Si l’année 2011 a été une année charnière à bien des égards, par les crises de société et de gouvernement qu’elle a connues (dans le monde arabe, notamment), l’année 2012 a été celle de la crise, financière en premier lieu. L’Europe et la zone euro ont continué de s’enfoncer dans la crise. Une guerre a été évitée de justesse entre le Soudan et le Sud-Soudan au sujet de leur frontière commune. Et le reste du monde n’a pas été plus stable, avec l’émergence de deux grands espaces de crise majeure et durable, la zone sahélienne et la Syrie et ses environs – en particulier le Liban, dont beaucoup craignent une nouvelle déstabilisation –, qui continueront à se développer en 2013.
Aux origines de la crise sahélienne se trouvent la crise libyenne et l’intervention internationale pour « libérer » la Libye de son despote. Comme toute intervention extérieure, l’opération militaire de l’OTAN a eu des conséquences non prévues. Elle a contribué à accentuer la dispersion des armes et la fragmentation de l’Etat, alors même que, pour des observateurs non experts, « le taux élevé de participation aux premières élections démocratiques de l’histoire libyenne en juillet 2012 a pu être interprété comme un référendum consacrant l’unité nationale ». Laurence Ammour, chercheur associée à l’Institut d’études politiques de Bordeaux, revient sur le cas libyen, pays du « Printemps arabe », où « l’effondrement de l’Etat a été le plus flagrant ». Elle nous démontre par le menu comment « l’absence de Constitution, l’hétérogénéité et la désunion de l’opposition, la faiblesse des structures d’Etat, ainsi que la persistance d’unités armées plus ou moins autonomes responsables de nombreux abus de pouvoir, accentuent la fragmentation du pays ».
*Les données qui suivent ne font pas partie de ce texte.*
Lemma validated_for_good db0 past db f :
  settled [] db0 -> steps false [] db0 past db -> stands (db :: past) db f ->
  exists p c, db.(Db.proposals) !! f.(FindingRecord.finding_proposal_id) = Some p
    /\ db.(Db.candidates) !! p.(FindingProposalRecord.candidate_id) = Some c
    /\ c.(CandidateRecord.state) = "VALIDATED".
Proof.
  intros S H (p & c & r & a & (s & Hp) & _ & _ & _ & _ & _ & _ & _ & Hcs & (x & Hx & Hc) & _).
  destruct (steps_steady _ _ _ _ S H Hx _ _ Hc Hcs) as (c' & Hc' & Hv).
  by exists (with_state s p), c'.
Qed.

Lemma created_finding past (seen : nat -> Db.t) db fresh now cmd db' res db2 :
  settled past db -> (forall n, seen n ∈ db :: past) ->
  finalize_finding seen db fresh now cmd = Ok (db', res) ->
  res.(FinalizeFindingResult.outcome) = FindingCreationOutcome.CREATED -> extends db' db2 ->
  exists f, f ∈ db'.(Db.findings)
    /\ f.(FindingRecord.finding_proposal_id) = cmd.(FinalizeFindingCommand.proposal_id)
    /\ res.(FinalizeFindingResult.finding_id) = Some f.(FindingRecord.finding_id)
    /\ res.(FinalizeFindingResult.approval_id) = Some f.(FindingRecord.approval_id)
    /\ exists p, db2.(Db.proposals) !! cmd.(FinalizeFindingCommand.proposal_id) = Some p.
Proof.
  intros S Hseen H Ho E2. destruct (finalize_finding_inv _ _ _ _ _ _ _ _ S Hseen H) as (E & _).
  assert (exists p, db2.(Db.proposals) !! cmd.(FinalizeFindingCommand.proposal_id) = Some p) as Hp.
  { pose proof H as H'. unfold finalize_finding in H'. apply bind_ok in H' as (o & Hr & H').
    apply bind_ok in H' as (p & ->%found_ok & _). apply get_proposal_ok in Hr.
    destruct (settled_seen _ _ _ S (Hseen 0%nat)) as [_ Es].
    assert (extends (seen 0%nat) db2) as Ex by (etransitivity; [exact Es|by etransitivity]).
    destruct (ex_proposals _ _ Ex _ _ Hr) as (s & ?). eauto. }
  destruct (finalize_finding_ok _ _ _ _ _ _ _ _ S Hseen H)
    as (_ & [(f & -> & Hf & Hfp & _ & Hfid & Haid)|[(_ & Ho' & _)|(p & s & Hp0 & Hk & Hs & Hd)]]).
  - exists f. split; [|done]. by apply (settled_seen _ _ _ S (Hseen 1%nat)).
  - congruence.
  - destruct (decide_proposal_ok _ _ _ _ _ _ _ _ _ _ S Hseen Hp0 Hs Hd) as (_ & _ & _ & _
      & [(_ & _ & f & Hf & _ & Hfp & Hfid & Haid)|(Ho' & _)]); [|congruence].
    exists f. rewrite Hf, elem_of_app, list_elem_of_singleton. rewrite Hfp, Hk. auto.
Qed.

(** C3. Whatever the order in which proposals are submitted, reviewed and finalized, and
    however old the rows the use cases read (any database of the history, candidates moved on
    stale reads included): every finding in the database stands on a stored proposal of the
    same content, on a human operator's stored APPROVE review of that content and on a
    recorded APPROVE of a human operator for that very subject, and the history has a database
    with that proposal under HUMAN_REVIEW and one with its candidate VALIDATED.  An APPROVED
    proposal always has its finding, a proposal has at most one, and no row or content is ever
    lost.  When no candidate moves on a state that changed since it was read, the candidate
    of a finding is VALIDATED for good. *)
Theorem findings_stand_on_human_approval late db0 past db past' db' :
  fresh_start db0 -> steps late [] db0 past db -> steps late past db past' db' ->
  (forall f, f ∈ db.(Db.findings) ->
     stands (db :: past) db f /\ f ∈ db'.(Db.findings) /\ stands (db' :: past') db' f
     /\ (late = false -> exists p c,
           db.(Db.proposals) !! f.(FindingRecord.finding_proposal_id) = Some p
           /\ db.(Db.candidates) !! p.(FindingProposalRecord.candidate_id) = Some c
           /\ c.(CandidateRecord.state) = "VALIDATED"))
  /\ (forall k p, db.(Db.proposals) !! k = Some p ->
       p.(FindingProposalRecord.state) = "APPROVED" ->
       exists f, f ∈ db.(Db.findings) /\ f.(FindingRecord.finding_proposal_id) = k)
  /\ NoDup (FindingRecord.finding_proposal_id <$> db.(Db.findings))
  /\ extends db db'.
Proof.
  intros H0 H1 H2. destruct (fresh_start_settled _ H0) as [S0 F0].
  destruct (steps_inv _ _ _ _ _ H1 S0) as (_ & S & _ & F). specialize (F F0).
  destruct (steps_inv _ _ _ _ _ H2 S) as (E & S' & _ & F'). specialize (F' F).
  split; [|split; [by apply inv_approved, (settled_inv _ _ S)|split; [apply (settled_inv _ _ S)|done]]].
  intros f Hf. assert (f ∈ db'.(Db.findings)) as Hf' by (by apply E).
  split; [by apply F|]. split; [done|]. split; [by apply F'|].
  intros ->. exact (validated_for_good _ _ _ _ S0 H1 (F f Hf)).
Qed.

(** Finalizing is idempotent: once a call has created (or found) the finding of a
    proposal, every later call that reads the database as it is then, by whoever and with
    whatever ids, leaves it as it is and returns the same finding and approval. *)
Theorem finalize_is_idempotent late db0 past db seen fresh now cmd db' res past2 db2 fresh' now'
    cmd' :
  fresh_start db0 -> steps late [] db0 past db -> (forall n, seen n ∈ db :: past) ->
  finalize_finding seen db fresh now cmd = Ok (db', res) ->
  res.(FinalizeFindingResult.outcome) = FindingCreationOutcome.CREATED ->
  steps late (db :: past) db' past2 db2 ->
  cmd'.(FinalizeFindingCommand.proposal_id) = cmd.(FinalizeFindingCommand.proposal_id) ->
  exists res', finalize_finding (fun _ => db2) db2 fresh' now' cmd' = Ok (db2, res')
    /\ res'.(FinalizeFindingResult.outcome) = FindingCreationOutcome.CREATED
    /\ res'.(FinalizeFindingResult.finding_id) = res.(FinalizeFindingResult.finding_id)
    /\ res'.(FinalizeFindingResult.approval_id) = res.(FinalizeFindingResult.approval_id).
Proof.
  intros H0 H1 Hseen H Ho H2 Hcmd. destruct (fresh_start_settled _ H0) as [S0 _].
  destruct (steps_inv _ _ _ _ _ H1 S0) as (_ & S & _).
  destruct (finalize_finding_inv _ _ _ _ _ _ _ _ S Hseen H) as (E & I' & _).
  destruct (steps_inv _ _ _ _ _ H2 (settled_cons _ _ _ S E I')) as (E2 & S2 & _).
  pose proof (settled_inv _ _ S2) as I2.
  destruct (created_finding _ _ _ _ _ _ _ _ _ S Hseen H Ho E2)
    as (f & Hf & Hfp & Hfid & Haid & q & Hq).
  apply E2 in Hf. unfold finalize_finding, get_proposal. rewrite Hcmd.
  assert (exists y, data_opaque_id cmd.(FinalizeFindingCommand.proposal_id) = Ok y) as [y Hid].
  { unfold finalize_finding, get_proposal in H. apply bind_ok in H as (o & (y & ? & _)%bind_ok & _).
    by exists y. }
  rewrite Hid. cbn [mbind result_bind]. rewrite Hq. cbn [mbind result_bind found].
  rewrite (inv_key _ I2 _ _ Hq). unfold get_finding_by_proposal. rewrite Hid, <-Hfp.
  cbn [mbind result_bind]. rewrite (finding_of_proposal _ _ I2 Hf). cbn [one_or_none mbind result_bind].
  eexists. split; [reflexivity|]. simpl. by rewrite Hfid, Haid.
Qed.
La Syrie est passée d’une crise de régime à une guerre civile sanglante qui, à ce jour, a fait, selon les dernières estimations publiées par le Haut Commissariat aux droits de l’homme des Nations Unies, au moins 60 000 morts. Elle est en train de progressivement rebattre toutes les cartes politiques de la région, alors que le régime syrien s’était, au cours de ces dernières années, rendu indispensable à un certains nombres d’acteurs de cette région : le Hezbollah bien sûr, mais aussi l’Iran. C’est sur ce pays que nous avons voulu porter un second éclairage cette année pour expliquer son positionnement et sa politique au regard des changements induits par le « Printemps arabe », mais aussi des constantes de sa politique étrangère et de sa relation avec son ennemi le plus fascinant, les Etats-Unis. Louis Racine, doctorant au Centre d’analyse et d’intervention sociologique (EHESS), pose la question de savoir si l’Iran est en train de « nouer un dialogue direct avec les Etats-Unis », alors même que le contexte n’est pas des plus favorables pour le régime de Mahmoud Ahmadinejad – Président qui devra céder sa place en juin 2013, après des élections générales auxquelles il ne pourra se présenter. L’Iran arrivera-t-il à renouer ce dialogue après des années de méfiance réciproque ? En analysant les jeux de pouvoir au sein de cet Etat clérical, Louis Racine pose ainsi la question de savoir si ces élections à venir « seront, pour le régime, l’occasion de présenter un nouveau visage ».